Cuando retornaba a aquel cuerpo tan ajeno, no quedaba nada en mi mente averiada. Yo era eso: nada. Una extraña niña que se sentaba muy quieta y callada ante la visita de familiares, una ausencia total en clase, hasta el punto que la profesora, aficionada a la psicología en sus ratos libres, se creyó en la obligación de entrometerse en mi vida para deducir si yo era un espécimen de autismo cruzado con genialidad. Y repasé cada pregunta de test con el mayor de los terrores pensando que pudieran descubrir la semilla del mal en mí, o la locura...
Fue por eso que, sin conocer el nombre de una amiga que se presentó inadvertidamente, la acogí de brazos abiertos. Luego, cuando nos presentaron formalmente me dijeron que se llamaba bulimia. Bulimia era la respuesta a mi vida, mi verdad. Ella se convirtió en mi identidad secreta en noches de insomnio, en ratos deshilachados: mi mente se desbocaba y me poseía la desesperación por tragar cuanto arrasara mi paso para colmar un vacío interminable. Era la suerte de prender una llama en la oscuridad de tan breve intensidad que de la anestesia y poder absolutos pasaba a la esclavitud de las culpas, y a su consecuente expiación: el vómito.
Encontré un compañero de juergas en la muerte, a quien retaba en purgas y orgías alimenticias, en autolesiones, vómitos y culpas; siempre a escondidas, siempre en silencio.
Con esta amiga, a la que rechazaba y prometía ver por última vez ("nunca más lo volveré a hacer"), comencé a desaparecer, a hacerme invisible progresivamente; especialmente cuando me presentó a su hermana anorexia, que, si bien pasó largas temporadas conmigo, nunca fue tan amiga mía como la bulimia. A veces ni tan siquiera recuerdo a quién conocí primero.
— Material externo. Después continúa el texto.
Lemma evaluate_cve_all_unresolvable_witness :
  process_cves.evaluate_cve (checkout ["a.c"])
    (cve_with "CVE-U" ["https://git.kernel.org/stable/c/bad";
                       "https://example.org/advisory";
                       "https://git.kernel.org/stable/c/worse"])
    {[ lit "a.c" ]} quiet
  = (Ok false, {| process_cves.printed := [];
                  process_cves.queries := [lit "bad"; lit "worse"] |}).
Proof.
  apply (evaluate_cve_all_unresolvable (checkout ["a.c"])
           (cve_with "CVE-U" ["https://git.kernel.org/stable/c/bad";
                              "https://example.org/advisory";
                              "https://git.kernel.org/stable/c/worse"])
           {[ lit "a.c" ]} quiet).
  apply Forall_cons. split.
  { intros _. by exists {| returncode := 128; stdout := [] |}. }
  apply Forall_cons. split.
  { intros H. by vm_compute in H. }
  apply Forall_cons. split; [|constructor].
  intros _. by exists {| returncode := 1; stdout := [] |}.
Defined.

Lemma evaluate_cve_monotone_witness :
  process_cves.evaluate_cve (checkout ["a.c"]) bad_then_good
    {[ lit "a.c"; lit "b.c" ]} quiet
  = (Ok true, {| process_cves.printed := [];
                 process_cves.queries := [lit "bad"; lit "good"] |}).
Proof.
  apply (evaluate_cve_monotone (checkout ["a.c"]) bad_then_good
           {[ lit "a.c" ]} {[ lit "a.c"; lit "b.c" ]} quiet).
  - set_solver.
  - by vm_compute.
Defined.

Lemma main_report_witness :
  ∃ w', process_cves.main (checkout ["a.c"]) quiet = (Ok tt, w')
        ∧ process_cves.printed w'
          = [lit "Processing CVE: CVE-M"; lit "CVE-M";
             lit "We care about 1 CVEs"].
Proof.
  destruct (process_cves.main (checkout ["a.c"]) quiet) as [r w'] eqn:Hrun.
  assert (Hr : r = Ok tt)
    by (change r with (r, w').1; rewrite <- Hrun; by vm_compute).
  subst r. exists w'. split; [done|].
  destruct (main_report (checkout ["a.c"]) quiet w' (text_of ["a.c"])
              {| process_cves.status_code := 200; process_cves.text := [] |}
              [bad_then_good] eq_refl eq_refl eq_refl eq_refl Hrun)
    as (Hprinted & _).
  rewrite Hprinted. by vm_compute.
Defined.

Lemma main_no_compiled_files_witness :
  ∃ w', process_cves.main (checkout []) quiet = (Ok tt, w')
        ∧ last (process_cves.printed w')
          = Some (lit "We care about 0 CVEs").
Proof.
  eexists. split; [by vm_compute|].
  eapply (main_no_compiled_files (checkout []) quiet _ []); by vm_compute.
Defined.

Lemma main_build_failure_witness :
  extract_sources.main broken_config with_build no_files
  = (Raise (SystemExit 0),
     extract_sources.add_log extract_sources.ERROR (lit "None") no_files).
Proof.
  apply (main_build_failure broken_config with_build no_files no_files
           (CalledProcessError 2)); done.
Defined.

Lemma evaluate_cve_undecodable_witness :
  (process_cves.evaluate_cve (checkout ["a.c"])
     (cve_with "CVE-R" ["https://git.kernel.org/stable/c/bad";
                        "https://git.kernel.org/stable/c/raw"])
     {[ lit "a.c" ]} quiet).1
  = Raise UnicodeDecodeError.
Proof.
  apply (evaluate_cve_undecodable (checkout ["a.c"]) (lit "CVE-R")
           [ {| process_cves.url := lit "https://git.kernel.org/stable/c/bad" |} ]
           {| process_cves.url := lit "https://git.kernel.org/stable/c/raw" |}
           [] {[ lit "a.c" ]} quiet
           {| returncode := 0; stdout := [xff; x0a] |} [] 0%nat); try done.
  repeat constructor. intros _.
  by exists {| returncode := 128; stdout := [] |}.
Defined.

Lemma load_compiled_files_normal_witness :
  lit "a/b.c" ≠ [] ∧ normpath (lit "a/b.c") = lit "a/b.c".
Proof.
  apply (load_compiled_files_normal (lit " a//./b.c" ++ [LF]) (lit "a/b.c")).
  apply (bool_decide_unpack _). by vm_compute.
Defined.

Lemma load_compiled_files_crlf_witness :
  process_cves.load_compiled_files
    (mjoin ((λ s, s ++ [CR; LF]) <$> [lit "a.c"; lit "b.c"]))
  = list_to_set ((λ s, normpath (strip s)) <$> [lit "a.c"; lit "b.c"]).
Proof.
  apply (load_compiled_files_crlf [lit "a.c"; lit "b.c"]).
  repeat constructor; apply (bool_decide_unpack _); by vm_compute.
Defined.

End more_runs.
La vida que escogí o me escogió pasó a ser el silencio. El secreto. El misterio. La insensibilidad. La culpa. El castigo. El vacío. La maldita cifra de un test de inteligencia que presumía condicionar mi futuro. Y sobre todo la sonrisa de un payaso (me pinté una sonrisa con la barra de labios de mi madre, bien curvada hacia arriba, bien roja. Y así disfracé de payaso mi corazón roto convirtiéndome en la chica perfecta: obediente, dócil, plana, callada, invisible, ajena... sin alma).